Ebbene, colleghi, se noi ci muoviamo verso questa Lega Lombarda, creiamo soltanto smarrimento, scivolando in un concetto di regionalismo che, pur essendo reale, è malato.
Queste cose ai colleghi della Lega, le ho scritte. La lettera è, in parte, finita sui giornali, in particolare su uno dei più prestigiosi pubblicati in Italia: La Repubblica.
Non mi hanno risposto. La lettera la scrissi nell’occasione in cui eleggemmo Carlos Garaicochea Presidente dell’A.L.E., e si parlò della candidatura della lega a farne parte.
Io mi opposi ed ebbi la sensazione che i colleghi della Lega si fossero offesi. Perciò scrissi loro che in me non vi erano sentimenti di ostilità nei loro confronti, ma soltanto bisogno d chiarezza.
Certo saluterei con grande entusiasmo e fervida speranza la loro partecipazione al Movimento Federalista. Sono una grande forza. Dobbiamo però parlare lo stesso linguaggio e puntare verso gli stessi obiettivi.
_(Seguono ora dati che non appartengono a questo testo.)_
Lemma cond_instr_correct env b x v i t e w z g M : sim env g M -> instr_op x = OP_COND -> instr_u x = U_cond v t e ->
  val_u v = IR_VALUE_INSTR i -> eval_value arg (g_ir g) env v = Some (w, z) -> target_ready g t -> target_ready g e ->
  leaves (asm_gen_cond b x) g M (goes (Goto (if z =? 0 then e else t)) g M).
Proof.
  intros Hs Hx Hu Hv Ev [Ht [l El]] [He [l2 El2]]. unfold asm_gen_cond. unfold get_cond at 1. rewrite Hu.
  apply leaves_after; [code |]. apply runs_lift. intros ? [= <-]. rewrite Hv.
  apply leaves_after; [code |]. apply runs_no_phis; [done |].
  apply leaves_pure with (m' := cond_code x v t ≫= fun _ => handle_phi_nodes b e;; emit_jump JMP e).
  { intros a g'. unfold cond_code. by rewrite st_bind_assoc. }
  eapply leaves_mono; [apply (leaves_branch _ _ g M l (negb (z =? 0)) tt l2); [code | by eapply cond_correct |] |].
  - intros g1 M1 L. apply leaves_after; [code |]. apply runs_no_phis; [by rewrite (l_ir _ _ _ _ L) |].
    apply leaves_emit_jump. by rewrite (l_labels _ _ _ _ L).
  - intros s g' M' [-> L]. split_and!; [| done | done]. cbn. by destruct (z =? 0).
Qed.

Lemma terminator_correct env g M i x e f ig b : sim env g M -> instrs (g_ir g) !! i = Some x ->
  eval_terminator arg (g_ir g) env x = Some e -> targets_ready g x ->
  leaves (asm_gen_instr f ig b i) g M (goes e g M).
Proof.
  intros Hs Ex He Ht. eapply leaves_pure; [intros a g'; by apply instr_select |].
  unfold eval_terminator, targets_ready in *. destruct (instr_op x) eqn:Ho; try discriminate He.
  - destruct (instr_u x) eqn:Hu; try discriminate He. apply bind_Some in He as ([w z] & Ev & [= <-]).
    by eapply ret_correct.
  - injection He as <-. apply leaves_after; [code |]. apply runs_get.
    eapply leaves_mono; [apply leaves_end; [code | apply leaves_jump |]; by eauto |].
    intros s g' M' (-> & -> & Sc). split_and!; [done | done |]. by eapply later_emit; [apply later_refl |].
  - destruct (instr_u x) eqn:Hu; try discriminate He. injection He as <-. unfold get_target. rewrite Hu.
    apply leaves_after; [code |]. apply runs_lift. intros ? [= <-]. by apply goto_correct.
  - destruct (instr_u x) as [| | | | | | | v t el | | |] eqn:Hu; try discriminate He. destruct Ht as [Ht1 Ht2].
    destruct (val_u v) eqn:Hv; try discriminate He.
    + injection He as <-. by eapply cond_const_correct.
    + apply bind_Some in He as ([w z] & Ev & [= <-]). by eapply cond_instr_correct.
Qed.
Lemma no_phis_same m m' t : same_ir m m' -> blocks m = blocks m' -> no_phis m t = no_phis m' t.
Proof.
  intros H B. unfold no_phis. rewrite B. destruct (blocks m' !! t) as [bl|]; [| done].
  destruct (block_instrs bl) as [|i l]; [done |]. destruct (instrs m !! i) as [x|] eqn:Ex.
  - destruct (same_ir_lookup _ _ _ _ H Ex) as (x' & -> & E). assert (instr_op x' = instr_op x) as -> by (by injection E).
    done.
  - destruct (instrs m' !! i) as [x'|] eqn:Ex'; [| done]. exfalso.
    destruct (same_ir_lookup m' m i x' (eq_sym H) Ex') as (? & ? & _). congruence.
Qed.

Lemma eval_terminator_same m m' env x x' : same_ir m m' -> strip x' = strip x ->
  eval_terminator arg m env x = eval_terminator arg m' env x'.
Proof.
  intros H E. unfold eval_terminator. assert (instr_op x' = instr_op x /\ instr_u x' = instr_u x) as [-> ->] by (by injection E).
  destruct (instr_op x), (instr_u x); try done; rewrite ?(eval_value_same arg m m') by done; done.
Qed.

Lemma targets_later g M g' M' x x' : extends g M g' M' -> same_ir (g_ir g) (g_ir g') -> strip x' = strip x ->
  targets_ready g x -> targets_ready g' x'.
Proof.
  intros L Hs E. assert (instr_u x' = instr_u x) as Eu by (by injection E). unfold targets_ready. rewrite Eu.
  assert (R : forall t, target_ready g t -> target_ready g' t).
  { intros t [H1 H2]. split; [| by rewrite (e_labels _ _ _ _ L)].
    rewrite <- H1. symmetry. apply no_phis_same; [done | symmetry; apply (e_blocks _ _ _ _ L)]. }
  destruct (instr_u x); auto. intros []; auto.
Qed.

Lemma each_end {A} (h : A -> gen unit) l t g : each h (l ++ [t]) g = (each h l ≫= fun _ => h t) g.
Proof.
  unfold each. revert g. induction l as [|a l IH]; intros g; cbn [app foldS].
  - unfold mbind, st_bind, mret, st_ret. destruct (h t g) as [[[] g']|]; done.
  - rewrite st_bind_assoc. unfold mbind, st_bind in *. destruct (h a g) as [[[] g']|]; [apply IH | done].
Qed.

(** A whole block: its values, then where it goes. *)
Lemma block_runs m f ig b l t x e env g M env' : sim env g M -> same_ir m (g_ir g) ->
  eval_block arg m env l = Some env' -> instrs m !! t = Some x -> eval_terminator arg m env' x = Some e ->
  targets_ready g x ->
  leaves (each (asm_gen_instr f ig b) (l ++ [t])) g M (fun s g' M' =>
    exit_label g e = Some s /\ returned e g' M' /\ (fresh g' <= 2 ^ 31 -> sim env' g' M')).
Proof.
  intros Hs Hm He Ex Et Ht.
  apply leaves_pure with (m' := each (asm_gen_instr f ig b) l ≫= fun _ => asm_gen_instr f ig b t).
  { intros a g'. by rewrite each_end. }
  apply leaves_after; [intros; grow |]. eapply runs_mono; [by eapply (straight_correct m) |].
  intros _ g1 M1 (Hs1 & L1 & Hm1). destruct (same_ir_lookup _ _ _ _ Hm1 Ex) as (x' & Ex' & E').
  eapply leaves_mono.
  - eapply (terminator_correct env' g1 M1 t x' e); [done | done | by erewrite <- eval_terminator_same |].
    eapply targets_later; [exact L1 | unfold same_ir in *; congruence | exact E' | done].
  - intros s g' M' (Hl & Hr & L2). split_and!; [| done | intros Hn; by eapply sim_later].
    destruct e; cbn in *; by rewrite <- ?(e_labels _ _ _ _ L1), <- ?(e_ret _ _ _ _ L1).
Qed.
End Simulation.

(** C2: The code that the instruction selector emits for a basic block computes what
    the block means. For every module, every environment and every machine in which the
    values of the environment and the arguments are in their virtual registers, and a
    block of integer arithmetic, comparisons and conversions (at 8, 16, 32 and 64 bits,
    lazy comparisons and constants of any operand included) with the terminator [t]:
    running the code the selector adds ends in a jump to the label of the block that the
    reference semantics chooses, or to the return label with the returned value in a
    register bound to A, and every value of the block is in its register. *)
Theorem block_correct (arg : Z -> option Z) m f ig b l t x e env g M env' g' : sim arg env g M ->
  same_ir m (g_ir g) -> eval_block arg m env l = Some env' -> instrs m !! t = Some x ->
  eval_terminator arg m env' x = Some e -> targets_ready g x -> g_block g = Body ->
  each (asm_gen_instr f ig b) (l ++ [t]) g = Ok (tt, g') -> Z.of_nat (length (g_vregs g')) <= 2 ^ 31 ->
  exists code M' s, g_body g' = g_body g ++ code /\ exec code M = Some (M', Some s) /\
    exit_label g e = Some s /\ returned e g' M' /\ sim arg env' g' M'.
Proof.
  intros Hs Hm He Ex Et Ht Hb E Hn.
  destruct (block_runs arg m f ig b l t x e env g M env' Hs Hm He Ex Et Ht tt g' E Hb Hn)
    as (c & M' & s & ? & ? & ? & ? & ?). exists c, M', s. split_and!; auto.
Qed.

(** [a + a < 3 ? block 1 : block 2] with [a = 1]. *)
Definition witness_module : IrModule :=
  let t := IR_INT 32 in
  mkModule [] [] [] [] [] [mkBlock 0 "entry" [0; 1; 2]%nat; mkBlock 1 "a" [2]%nat; mkBlock 2 "b" [2]%nat]
    [mkInstr 0 t OP_ADD (-1) (U_binary_op (mkValue (IR_VALUE_ARG 0) t) (mkValue (IR_VALUE_ARG 0) t));
     mkInstr 1 t OP_CMP (-1) (U_cmp (mkValue (IR_VALUE_CONST_INT 3) t) (mkValue (IR_VALUE_INSTR 0) t) CMP_SGT);
     mkInstr 2 IR_VOID OP_COND (-1) (U_cond (mkValue (IR_VALUE_INSTR 1) t) 1 2)].
Definition witness_state : GenState :=
  let g := init_asm_builder witness_module "a.c" in
  mkGen (g_ir g) (g_asm g) 0 Body [] 0 7 [mkVReg (IN_REG REG_CLASS_DI) true REG_TYPE_INTEGER 0 0] 0 0 0
    {[1%nat := 8%nat; 2%nat := 9%nat]} ∅ {[0%nat := mkCallSeq 0 [ARG_CLASS_REG REG_CLASS_DI (Some 0)]]} ∅.
Definition witness_machine : Machine := mkMachine (fun _ => 1) (mkFlags false false false false).

Definition witness_arg (k : Z) : option Z := if k =? 0 then Some 1 else None.
Lemma witness_sim : sim witness_arg ∅ witness_state witness_machine.
Proof.
  split; [| done | done]. intros k a. unfold witness_arg. destruct (Z.eqb_spec k 0) as [->|]; [| done]. intros [= <-].
  exists REG_CLASS_DI, 0. split; [done |]. split; [done |]. split; [by eexists | done].
Qed.
Definition witness_global : IrGlobal := mkGlobal "f" (IR_FUNCTION IR_VOID false []) IR_GLOBAL_LINKAGE None.
Definition witness_result : res (unit * GenState) :=
  Eval vm_compute in each (asm_gen_instr 0%nat witness_global 0%nat) ([0; 1] ++ [2])%nat witness_state.
Definition witness_final : GenState := match witness_result with Ok (_, g) => g | Stop _ => witness_state end.

Lemma block_correct_witness : exists code M' s, g_body witness_final = code /\
  exec code witness_machine = Some (M', Some s) /\ s = 8%nat.
Proof.
  destruct (block_correct witness_arg witness_module 0 witness_global 0 [0; 1]%nat 2
    (mkInstr 2 IR_VOID OP_COND (-1) (U_cond (mkValue (IR_VALUE_INSTR 1) (IR_INT 32)) 1 2)) (Goto 1) ∅ witness_state witness_machine
    {[0%nat := 2; 1%nat := 1]} witness_final witness_sim) as (c & M' & s & Ec & Ex & El & _ & _).
  - done.
  - vm_compute. done.
  - done.
  - vm_compute. done.
  - split; split; vm_compute; eauto.
  - done.
  - vm_compute. done.
  - vm_compute. done.
  - exists c, M', s. split_and!; [done | done |]. vm_compute in El. by injection El.
Defined.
La mia è perciò una risposta negativa da considerare definitiva.
Credo fermamente che le situazioni si evolvano, perché ciò è nella logica delle cose. affondano le loro radici nel regionalismo, ma per realizzarlo debbono trasformarsi.
Volgere cioè verso obiettivi di solidarietà, di europeismo regionalista e non di nazionalismi chiusi, visto che la solidarietà si realizza nella partecipazione creativa.
Io so che il mio partito, che è il primo partito regionalista italiano, molti dei nostri dirigenti, non sono nati in Sardegna, non sanno parlare il sardo, sono venuti in Sardegna già adulti, ed hanno però accettato della Sardegna tutti i problemi; lavorano e lottano con noi per far uscire la Sardegna dal sottosviluppo.
Quelli sono sardi migliori di noi, di tanti di noi, e che noi accettiamo con affetto, senza porre alcun problema.
Questo è, secondo me, regionalismo. Se io, per una ragione qualsiasi, mi dovessi un giorno trasferire in Scozia, credo che sarei schierato con i miei amici scozzesi; se mi dovessi trasferire in Corsica, starei insieme ai corsi. Cioè, il nostro non è localismo, è un valore universale; se non abbiamo questa forza interiore, non credo che abbiamo ragione d’essere.